■ PROBLEM: Please give back only the lines below from the one containing "[|done]. intros H." to the one containing "offers_more (StMarkdown (py", each repeated word for word, both ends included.

■ EXERCISE MATERIALS:
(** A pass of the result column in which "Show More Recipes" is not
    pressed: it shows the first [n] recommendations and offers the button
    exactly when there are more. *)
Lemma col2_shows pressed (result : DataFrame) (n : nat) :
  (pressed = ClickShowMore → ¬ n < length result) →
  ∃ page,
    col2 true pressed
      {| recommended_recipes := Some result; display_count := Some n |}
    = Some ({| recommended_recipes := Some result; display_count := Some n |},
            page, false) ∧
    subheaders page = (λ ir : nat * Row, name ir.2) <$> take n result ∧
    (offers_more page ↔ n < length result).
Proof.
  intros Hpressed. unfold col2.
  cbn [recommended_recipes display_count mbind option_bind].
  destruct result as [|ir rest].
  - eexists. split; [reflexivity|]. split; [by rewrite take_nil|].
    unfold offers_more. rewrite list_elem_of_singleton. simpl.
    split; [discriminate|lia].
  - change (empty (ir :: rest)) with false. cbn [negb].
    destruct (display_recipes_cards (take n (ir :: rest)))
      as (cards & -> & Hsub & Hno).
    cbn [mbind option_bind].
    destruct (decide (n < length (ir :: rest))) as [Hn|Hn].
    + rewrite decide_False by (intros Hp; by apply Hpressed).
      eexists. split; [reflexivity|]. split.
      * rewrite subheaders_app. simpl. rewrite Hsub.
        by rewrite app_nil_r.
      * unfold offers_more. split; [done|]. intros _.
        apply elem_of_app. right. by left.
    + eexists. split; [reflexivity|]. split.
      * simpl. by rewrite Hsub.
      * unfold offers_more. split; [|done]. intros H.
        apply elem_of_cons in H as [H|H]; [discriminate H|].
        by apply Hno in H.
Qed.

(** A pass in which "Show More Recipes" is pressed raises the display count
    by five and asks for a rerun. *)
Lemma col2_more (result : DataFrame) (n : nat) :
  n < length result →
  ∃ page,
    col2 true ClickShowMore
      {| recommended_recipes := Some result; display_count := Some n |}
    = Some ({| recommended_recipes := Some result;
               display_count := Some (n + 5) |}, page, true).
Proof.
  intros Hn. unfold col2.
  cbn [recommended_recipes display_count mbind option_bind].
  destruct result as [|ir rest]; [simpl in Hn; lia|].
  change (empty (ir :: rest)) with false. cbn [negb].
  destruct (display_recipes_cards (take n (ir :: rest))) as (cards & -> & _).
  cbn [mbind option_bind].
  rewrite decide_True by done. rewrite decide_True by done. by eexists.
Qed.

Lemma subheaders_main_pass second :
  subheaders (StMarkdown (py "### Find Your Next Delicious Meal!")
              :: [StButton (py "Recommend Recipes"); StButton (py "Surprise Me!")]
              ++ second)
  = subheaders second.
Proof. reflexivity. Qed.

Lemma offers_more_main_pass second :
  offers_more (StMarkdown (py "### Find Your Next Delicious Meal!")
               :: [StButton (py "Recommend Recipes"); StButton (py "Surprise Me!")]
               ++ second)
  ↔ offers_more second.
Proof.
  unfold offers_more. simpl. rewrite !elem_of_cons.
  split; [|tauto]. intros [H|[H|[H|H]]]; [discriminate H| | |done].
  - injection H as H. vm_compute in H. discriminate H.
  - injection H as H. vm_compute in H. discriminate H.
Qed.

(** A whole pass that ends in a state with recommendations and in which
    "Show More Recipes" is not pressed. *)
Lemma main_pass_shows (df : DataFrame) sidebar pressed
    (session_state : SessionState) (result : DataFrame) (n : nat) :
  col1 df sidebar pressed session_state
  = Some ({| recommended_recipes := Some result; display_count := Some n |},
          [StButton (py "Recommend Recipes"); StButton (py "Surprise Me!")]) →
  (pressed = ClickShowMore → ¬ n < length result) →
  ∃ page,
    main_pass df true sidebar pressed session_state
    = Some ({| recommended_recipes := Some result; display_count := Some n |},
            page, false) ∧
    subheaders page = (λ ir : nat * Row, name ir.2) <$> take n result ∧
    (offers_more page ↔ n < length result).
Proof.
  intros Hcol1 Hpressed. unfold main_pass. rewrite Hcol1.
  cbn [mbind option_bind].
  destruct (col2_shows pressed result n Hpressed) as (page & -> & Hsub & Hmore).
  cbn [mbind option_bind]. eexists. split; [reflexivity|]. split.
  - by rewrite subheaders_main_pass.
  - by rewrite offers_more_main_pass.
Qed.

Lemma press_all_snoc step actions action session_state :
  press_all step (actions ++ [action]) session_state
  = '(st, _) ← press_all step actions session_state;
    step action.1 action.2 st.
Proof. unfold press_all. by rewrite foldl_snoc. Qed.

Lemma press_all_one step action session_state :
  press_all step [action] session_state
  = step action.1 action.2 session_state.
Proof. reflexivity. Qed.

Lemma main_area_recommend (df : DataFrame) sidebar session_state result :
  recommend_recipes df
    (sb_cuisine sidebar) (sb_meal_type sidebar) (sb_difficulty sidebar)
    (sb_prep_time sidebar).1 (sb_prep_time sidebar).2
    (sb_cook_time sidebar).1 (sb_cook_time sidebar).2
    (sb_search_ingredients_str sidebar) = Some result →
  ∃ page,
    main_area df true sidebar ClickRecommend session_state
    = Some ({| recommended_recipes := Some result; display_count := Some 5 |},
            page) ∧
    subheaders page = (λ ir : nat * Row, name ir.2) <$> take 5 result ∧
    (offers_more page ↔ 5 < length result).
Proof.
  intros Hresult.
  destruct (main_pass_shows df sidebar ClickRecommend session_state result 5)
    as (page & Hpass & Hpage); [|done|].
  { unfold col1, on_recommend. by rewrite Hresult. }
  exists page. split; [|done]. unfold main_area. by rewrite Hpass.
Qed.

■ ANSWER SPACE:
      * unfold offers_more. split; [|done]. intros H.
        apply elem_of_cons in H as [H|H]; [discriminate H|].
        by apply Hno in H.
Qed.

(** A pass in which "Show More Recipes" is pressed raises the display count
    by five and asks for a rerun. *)
Lemma col2_more (result : DataFrame) (n : nat) :
  n < length result →
  ∃ page,
    col2 true ClickShowMore
      {| recommended_recipes := Some result; display_count := Some n |}
    = Some ({| recommended_recipes := Some result;
               display_count := Some (n + 5) |}, page, true).
Proof.
  intros Hn. unfold col2.
  cbn [recommended_recipes display_count mbind option_bind].
  destruct result as [|ir rest]; [simpl in Hn; lia|].
  change (empty (ir :: rest)) with false. cbn [negb].
  destruct (display_recipes_cards (take n (ir :: rest))) as (cards & -> & _).
  cbn [mbind option_bind].
  rewrite decide_True by done. rewrite decide_True by done. by eexists.
Qed.

Lemma subheaders_main_pass second :
  subheaders (StMarkdown (py "### Find Your Next Delicious Meal!")
              :: [StButton (py "Recommend Recipes"); StButton (py "Surprise Me!")]
              ++ second)
  = subheaders second.
Proof. reflexivity. Qed.

Lemma offers_more_main_pass second :
  offers_more (StMarkdown (py "### Find Your Next Delicious Meal!")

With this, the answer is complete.